Reviewing the trained model

After the initial training of the model, you can review the results for accuracy and update the model as needed.

About this task

To create the model, you specified field name location, field value location and format, and other characteristics of the field values. Training the model incorporates these parameter and characteristics. When the training is complete, you can examine the results to see whether the model has accurately captured the fields and values that you created for each document type. If the model has issues, you can update the model with accurate values.

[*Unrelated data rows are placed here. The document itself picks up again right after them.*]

(** * Kamailio TLS module, common functions ([src/modules/tls/tls_util.c])

    A shallow embedding of [tls_util.c] and the properties of

    - the reference-counted chain of TLS configuration generations and its
      collector [collect_garbage];
    - the key-log sinks ([ksr_tls_keylog_file_init], [ksr_tls_keylog_file_write],
      [ksr_tls_keylog_peer_init], [ksr_tls_keylog_peer_send]) and the line
      filter [ksr_tls_keylog_vfilter_match];
    - the shared-memory string copy [shm_asciiz_dup].

    Shared memory is a finite map from addresses to objects; a C pointer is an
    [option] of an address ([None] is [NULL]).  Calls into the rest of the
    server (allocator, locks, stdio, resolver, UDP layer) are answered by an
    explicit environment argument and recorded in an event list. *)

From Stdlib Require Import ZArith List String Ascii Lia Bool.
From stdpp Require Import base option list gmap.

Local Open Scope Z_scope.

(** Result of running a piece of C code that may dereference a pointer,
    wait on a lock, or loop. *)
Inductive outcome (A : Type) : Type :=
| Done (a : A)      (* returned normally *)
| Fault             (* dereferenced NULL or a freed object *)
| Blocked           (* [lock_get] on a lock that is held *)
| OutOfFuel.        (* loop bound of the model exhausted *)
Arguments Done {A} a.
Arguments Fault {A}.
Arguments Blocked {A}.
Arguments OutOfFuel {A}.

(** ** The chain of configuration generations *)

Module Registry.

Abbreviation addr := positive.

(** [tls_domains_cfg_t].  The four domain pointers of the C structure
    ([srv_default], [cli_default], [srv_list], [cli_list]) are never touched
    by this file; they are kept together as [domains]. *)
Record tls_domains_cfg_t : Type := mk_cfg {
  domains : nat;
  next : option addr;
  ref_count : Z
}.

Definition set_next (n : tls_domains_cfg_t) (p : option addr) : tls_domains_cfg_t :=
  mk_cfg (domains n) p (ref_count n).

Definition set_ref_count (n : tls_domains_cfg_t) (c : Z) : tls_domains_cfg_t :=
  mk_cfg (domains n) (next n) c.

(** Shared memory holding the generations, the cell that [tls_domains_cfg]
    points to (the head of the chain) and [tls_domains_cfg_lock]. *)
Record registry : Type := mk_registry {
  heap : gmap addr tls_domains_cfg_t;
  tls_domains_cfg : option addr;
  tls_domains_cfg_lock : bool
}.

(** [tls_free_cfg(cur)]: the generation's memory goes back to the allocator. *)
Definition tls_free_cfg (c : addr) (h : gmap addr tls_domains_cfg_t)
  : gmap addr tls_domains_cfg_t := delete c h.

(** [atomic_get(&cur->ref_count)] on a live node. *)
Definition atomic_get (n : tls_domains_cfg_t) : Z := ref_count n.
Lemma runTask_staysOff t w : switchedOff w → staysOff w (runTask t w).
Proof.
  intros [Hs Hr]. unfold staysOff, switchedOff.
  destruct t; cbn [runTask].
  - done.
  - unfold connectResume. by rewrite Hr.
  - change (shouldReconnectRef (refs (set_reconnectTimeoutRef None w)))
      with (shouldReconnectRef (refs w)).
    by rewrite Hs.
  - by rewrite Hs.
Qed.

Lemma connectResolved_staysOff r w :
  switchedOff w → staysOff w (connectResolved r w).
Proof.
  intros [Hs Hr]. unfold staysOff, switchedOff, connectResolved.
  by rewrite Hs.
Qed.

Lemma connectRejected_staysOff o err w :
  switchedOff w → staysOff w (connectRejected o err w).
Proof.
  unfold staysOff, switchedOff, connectRejected. open_world w.
  cbn [refs shouldReconnectRef roomRef]. intros [-> ->].
  cbn. by destruct (autoReconnect o).
Qed.

Lemma onLeave_staysOff o code w :
  switchedOff w → staysOff w (onLeave o code w).
Proof.
  unfold staysOff, switchedOff, onLeave. open_world w.
  cbn [refs shouldReconnectRef roomRef]. intros [-> ->].
  cbn. by destruct (autoReconnect o).
Qed.

Lemma staysOff_step o w now e w' :
  switchedOff w →
  isRemount (now, e) = false →
  step o w now e = Some w' →
  staysOff w w'.
Proof.
  intros Hw He Hstep. unfold step in Hstep.
  destruct (now <? clock (env w)); [discriminate |].
  destruct e as [id | r | err | r code message | r code | r m | | | type data | |];
    try discriminate; clear He.
  - destruct (timers (env (setClock now w)) !! id) as [[due task] |];
      [| discriminate].
    destruct (Qle_bool due (inject_Z now)); [| discriminate].
    injection Hstep as <-.
    apply (runTask_staysOff task (clearTimeout id (setClock now w))). exact Hw.
  - destruct (0 <? pendingJoins (env (setClock now w)))%nat; [| discriminate].
    injection Hstep as <-.
    apply (connectResolved_staysOff r (settleJoin (setClock now w))). exact Hw.
  - destruct (0 <? pendingJoins (env (setClock now w)))%nat; [| discriminate].
    injection Hstep as <-.
    apply (connectRejected_staysOff o err (settleJoin (setClock now w))). exact Hw.
  - destruct (bool_decide (r ∈ listening (env (setClock now w)))); [| discriminate].
    injection Hstep as <-. split; [exact Hw | reflexivity].
  - destruct (bool_decide (r ∈ listening (env (setClock now w)))); [| discriminate].
    injection Hstep as <-.
    apply (onLeave_staysOff o code (unlisten r (setClock now w))). exact Hw.
  - destruct (bool_decide (r ∈ listening (env (setClock now w)))); [| discriminate].
    injection Hstep as <-. unfold staysOff, switchedOff.
    rewrite onMessage_refs. split; [exact Hw | reflexivity].
  - injection Hstep as <-. unfold staysOff, switchedOff.
    rewrite manualReconnect_unfold, setTimeout_refs.
    destruct (cleanup_staysOff
                (set_shouldReconnectRef true
                   (set_connectionFailureCountRef 0
                      (set_reconnectAttemptsRef 0
                         (log LogManualReconnect (setClock now w))))))
      as [Hoff Hlast].
    split; [exact Hoff | rewrite Hlast; reflexivity].
  - injection Hstep as <-. unfold disconnect.
    destruct (cleanup_staysOff
                (setConnectionStatus Disconnected
                   (set_shouldReconnectRef false
                      (log LogManualDisconnect (setClock now w)))))
      as [Hoff Hlast].
    split; [exact Hoff | rewrite Hlast; reflexivity].
  - injection Hstep as <-. unfold staysOff, switchedOff.
    rewrite sendMessage_refs. split; [exact Hw | reflexivity].
  - injection Hstep as <-. unfold unmount.
    destruct (cleanup_staysOff (log LogUnmounting (setClock now w)))
      as [Hoff Hlast].
    split; [exact Hoff | rewrite Hlast; reflexivity].
Qed.

(** X24. Once reconnection is switched off and no room is held (as after
    disconnect, unmount or cleanup), the hook stays so through every event
    but a remount, a manual reconnect request included: no connect call
    opens an attempt, every call of connect is dropped, every message to
    send is refused with the console warning, and a room handed over by an
    attempt that was still pending is left at once. *)
Theorem switched_off_until_remount (o : HookOptions) (es : list (Z * Event))
    (w w' : World) :
  switchedOff w →
  forallb (λ e, negb (isRemount e)) es = true →
  run o w es = Some w' →
  switchedOff w'
  ∧ lastConnectionAttemptRef (refs w') = lastConnectionAttemptRef (refs w)
  ∧ (∃ l, connect w' = log l w')
  ∧ (∀ type data,
       sendMessage type data w' =
         emit (ConsoleWarn "Cannot send message: room not connected") w')
  ∧ (∀ now r w'',
       step o w' now (JoinResolves r) = Some w'' →
       roomRef (refs w'') = None
       ∧ output (env w'') = (output (env w') ++ [RoomLeave r])%list).
Proof.
  intros Hw Hes Hrun.
  assert (staysOff w w') as [Hoff Hlast].
  { revert w Hw Hrun.
    induction es as [| [t e] es IH]; intros w Hw Hrun; cbn [run forallb] in *.
    - injection Hrun as <-. split; [exact Hw | reflexivity].
    - apply andb_prop in Hes as [He Hes]. apply negb_true_iff in He.
      destruct (step o w t e) as [w1 |] eqn:Hstep; [| discriminate].
      destruct (staysOff_step o w t e w1 Hw He Hstep) as [Hoff1 Hlast1].
      destruct (IH Hes w1 Hoff1 Hrun) as [Hoff Hlast].
      split; [exact Hoff | congruence]. }
  split; [exact Hoff |]. split; [exact Hlast |].
  destruct Hoff as [Hs Hr].
  split; [by apply connect_off |].
  split.
  - intros type data. unfold sendMessage. by rewrite Hr.
  - intros now r w'' Hstep. unfold step in Hstep.
    destruct (now <? clock (env w')); [discriminate |].
    destruct (0 <? pendingJoins (env (setClock now w')))%nat; [| discriminate].
    injection Hstep as <-. unfold connectResolved.
    change (shouldReconnectRef (refs (settleJoin (setClock now w'))))
      with (shouldReconnectRef (refs w')).
    rewrite Hs. cbn. by rewrite Hr.
Qed.
(** [ensure_var(v)]; [v + 1] iterations are enough for the loop.
    [M.ensure_var] allocates the column of the new variable, which holds no
    entry, and [m_to_patch.set_bounds] the capacity of the To-Patch heap:
    neither shows in the rows or in the members of the set. *)
Definition ensure_var (d : var_info.t) (v : nat) (s : fixplex) : fixplex :=
  set_vars (ensure_var_loop d (S v) v) s.

(** The bounds of the variables, in order. *)
Definition bounds_of (s : fixplex) : list (Z * Z) :=
  (fun i => (var_info.m_lo i, var_info.m_hi i)) <$> m_vars s.

(** ** A limit that fires *)

(** [E] with another [m_limit.inc()]. *)
Definition with_limit (f : Z -> bool * Z) (E : Ext) : Ext :=
  {| ext_N := ext_N E;
     inv := inv E;
     signed_mul := signed_mul E;
     signed_add := signed_add E;
     assertions_enabled := assertions_enabled E;
     well_formed := well_formed E;
     well_formed_row := well_formed_row E;
     add_patch_set := add_patch_set E;
     patch_insert := patch_insert E;
     select_var_to_fix := select_var_to_fix E;
     check_blands_rule := check_blands_rule E;
     limit_inc := f;
     m_max_iterations := m_max_iterations E;
     get_num_non_free_dep_vars := get_num_non_free_dep_vars E;
     random_next := random_next E;
     undeclared_a := undeclared_a E;
     undeclared_delta_best := undeclared_delta_best E;
     undeclared_num_best_so_far := undeclared_num_best_so_far E;
     uninitialized_delta_y := uninitialized_delta_y E |}.

(** [uint4_ext] with a limit that fires the first time it is polled and
    never after. *)
Definition uint4_cancel_ext : Ext := with_limit (fun l => (0 <? l, l + 1)) uint4_ext.

(** [uint4_ext] with the iteration bound at [UINT_MAX]. *)
Definition uint4_unbounded_ext : Ext := example_Ext 4 true UINT_MAX ex_add_patch.
(** * hp_character_appearance: counting character names across novels

    A shallow embedding of [hp_character_appearance.py] and the properties
    of its pipeline: tokenise, normalise, count against a vocabulary,
    build the long-format table, keep the top-N characters by spread,
    order them by maximum, drop the absent values before plotting.

    Conventions of the embedding.
    - A Python [str] is a [string]; the character predicates and case
      mappings are those of Python on ASCII code points (a code point
      above 127 is treated as a caseless non-letter).  Outside ASCII
      Python's [lower], [capitalize] and [isalpha] do more (they can
      change the length of a word, and accept every Unicode letter); a
      statement whose truth depends on it is stated for ASCII words.
    - A [dict] or [Counter] that is only read through [.get] is a
      [gmap string nat].
    - The Frequency column of the data frame holds counts and missing
      values (pandas turns [None] into NaN): [option nat].
    - The libraries the script calls are modelled by what they are
      documented to do: [re.sub], [str.isalpha], [str.lower],
      [str.capitalize], [zip], [pandas.DataFrame], [groupby] (sorted group
      keys), [max]/[min] (missing values skipped), [nlargest]
      (keep='first', missing values ranked last), [isin], [sort_values]
      (missing values last), [set_index/loc/reset_index], [dropna].
      NLTK's tokenizer and the file system are parameters. *)

From Stdlib Require Import ZArith Lia Ascii String OrderedTypeEx.
From stdpp Require Import base list sorting strings gmap.

Local Open Scope string_scope.

(** ** Python string operations on ASCII *)

Module PyStr.

Definition is_upper (c : ascii) : bool :=
  let n := N_of_ascii c in ((65 <=? n) && (n <=? 90))%N.

Definition is_lower (c : ascii) : bool :=
  let n := N_of_ascii c in ((97 <=? n) && (n <=? 122))%N.

Definition isalpha_char (c : ascii) : bool := is_upper c || is_lower c.

Definition lower_char (c : ascii) : ascii :=
  if is_upper c then ascii_of_N (N_of_ascii c + 32) else c.

Definition upper_char (c : ascii) : ascii :=
  if is_lower c then ascii_of_N (N_of_ascii c - 32) else c.

Fixpoint all_alpha (s : string) : bool :=
  match s with
  | "" => true
  | String c rest => isalpha_char c && all_alpha rest
  end.

(** [str.isalpha()]: at least one character, and all of them letters. *)
Definition isalpha (s : string) : bool :=
  match s with
  | "" => false
  | String _ _ => all_alpha s
  end.

(** [str.lower()] *)
Fixpoint lower (s : string) : string :=
  match s with
  | "" => ""
  | String c rest => String (lower_char c) (lower rest)
  end.

(** [str.capitalize()]: first character upper-cased, the rest lower-cased. *)
Definition capitalize (s : string) : string :=
  match s with
  | "" => ""
  | String c rest => String (upper_char c) (lower rest)
  end.

End PyStr.

(** ** normalize_word *)

Definition apostrophe : ascii := "'"%char.
Definition newline : ascii := ascii_of_N 10.

(** [re.sub(r"'s$", '', word)].  The pattern is matched case-sensitively
    (no flag is given); [$] matches at the end of the string and just
    before a newline that ends the string.  The scan goes left to right
    and replaces the match by the empty string; after a match only [""]
    or the final newline is left, so there is at most one. *)
Fixpoint re_sub_possessive (word : string) : string :=
  match word with
  | "" => ""
  | String c rest =>
      if String.eqb word "'s" then ""
      else if String.eqb word (String apostrophe (String "s" (String newline ""))) then
             String newline ""
      else String c (re_sub_possessive rest)
  end.

Definition normalize_word (word : string) : string :=
  let word := re_sub_possessive word in
  PyStr.lower word.

(** ** The environment: NLTK's tokenizer and the file system *)

(** [open(file_path, 'r', encoding='utf-8').read()] either yields the text
    or raises; [e] is the text of the exception. *)
Inductive ReadResult :=
  | ReadOk (text : string)
  | ReadError (e : string).

(** ** Counting *)

(** [dict.get(key, default)] *)
Definition dict_get (d : gmap string nat) (key : string) (dflt : nat) : nat :=
  default dflt (d !! key).

(** [Counter(words)]: one increment per element, in order. *)
Definition Counter (words : list string) : gmap string nat :=
  foldl (λ c w, <[w := S (dict_get c w 0)]> c) ∅ words.

Section TextProcessor.
Variable word_tokenize : string -> list string.
Variable read_file : string -> ReadResult.

(** [[normalize_word(word) for word in words if word.isalpha()]] *)
Definition normalized_words (text : string) : list string :=
  let words := word_tokenize text in
  normalize_word <$> filter (λ word, PyStr.isalpha word = true) words.

Definition count_word_frequencies (text : string) (target_words : list string)
  : gmap string nat :=
  let word_counts := Counter (normalized_words text) in
  foldl (λ d word, <[word := dict_get word_counts word 0]> d) ∅ target_words.

(** The result is paired with the lines printed on standard output. *)
Definition process_novel (file_path : string) (target_words : list string)
  : gmap string nat * list string :=
  match read_file file_path with
  | ReadError e =>
      (∅, ["Error reading the file " +:+ file_path +:+ ": " +:+ e])
  | ReadOk text => (count_word_frequencies text target_words, [])
  end.
End TextProcessor.

(** The variant the refinement is stated against: the kept alphabetic
    tokens are only lower-cased, with no possessive stripping. *)
Section LowerOnlyVariant.
Variable word_tokenize : string -> list string.

Definition lowercased_words (text : string) : list string :=
  PyStr.lower <$> filter (λ word, PyStr.isalpha word = true) (word_tokenize text).

Definition count_word_frequencies_lower_only (text : string)
    (target_words : list string) : gmap string nat :=
  let word_counts := Counter (lowercased_words text) in
  foldl (λ d word, <[word := dict_get word_counts word 0]> d) ∅ target_words.
End LowerOnlyVariant.

(** ** The frequency table *)

Record FrequencyRecord := mkRecord {
  Novel : string;
  Character : string;
  Frequency : option nat
}.

#[global] Instance FrequencyRecord_eq_dec : EqDecision FrequencyRecord.
Proof. solve_decision. Defined.

(** [pd.DataFrame(data)] of a list of dicts: an empty list gives a frame
    without columns, on which selecting a column raises [KeyError]. *)
Inductive DataFrame :=
  | NoColumns
  | Frame (rows : list FrequencyRecord).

Before Automation Document Processing can compute the accuracy of the training results, it must first know what the correct values for the extracted fields are. These correct values are known as the ground truth values. When you initially enter the Review the trained model screens, all of the training information is in a Verify results section, and no accuracy metrics are available. At this point, the sample documents are in the Needs verification state. You must review each training sample of each document type and correct any missing or incorrect values to establish the ground truth for that sample. After you enter the correct values for all of the fields, you can click Submit to move the sample document to the Verified state.

After all sample documents are in the Verified state, Automation Document Processing can calculate and display accuracy statistics for each document type, and for the overall model.

Procedure

To refine the trained model:

  1. From the main page in the Designer, on Extraction model, click Open.
  2. Click Review the trained model.
  3. On the Last training results tab, click a document type to see the results for samples of that type.
  4. For each sample that needs additional verification, in the Action column, click Start.
  5. In the verify view, check that the extracted values for the fields match the values that you find in the displayed sample document.
  6. Correct any field value that needs to be corrected.
    1. For table areas, click the edit icon. In the dialog that opens, you can see the extracted columns and the corresponding values for each row. Double-click a cell and directly type in the value, or select the cell and draw a box around the corresponding value in the document. You can add, remove, or edit rows as needed.
      To select a different table area, close the edit dialog, click the field name in the Field name column, and select the area that you want on the document. The edit dialog opens again with the new area that you selected, and you can edit the ground-truth values.
    2. For other field values, click the edit icon in the Field value column and add the correct value.
      You can draw a box directly on the document to capture the correct value, or type in the value. For Boolean settings, select the value from the drop-down choice list.
  7. When you are done, click Done.
  8. After you verify, edit, and save any changes for every field, click Submit to finalize the test sample.
  9. Repeat the verification for the remaining samples in the list.
    After you complete the verification for all the samples in a type, the document type is listed in the Results ready table. The model includes the updated accuracy and confidence for the document type.
  10. Use the Results ready information to further refine the model (the values are read-only).
    Documents that are listed in the Results ready have already been verified.
    In the Results ready table, click a document type to see more information about the samples and fields for that type.
    • Click Sample results, then click View results to see the results for a particular sample document and how the sample compares to the model.
    • Click Field results, then click View results to see the value and confidence for the field from each of the samples in the document type. You can filter to show only samples with issues. You can also filter to group fields by confidence levels.

What to do next

After you make any adjustments to your document types and fields, or add or remove any sample documents, you must retrain the field extraction model. After a model is retrained, the ground truth values are reset. You must review the values for each sample again, taking care to add values for any new fields, and any new sample documents. If there are no new sample documents or fields, and you have already entered values for all fields before retraining, then you can click Verify all to mark all samples for a document type as verified again.

If you need to produce statistics or analyze the data, you can download the training results in CSV format. Simply select the document types that you want and click Download CSV. The data for this file comes from the ontology (document type and field type definitions and associated enrichments).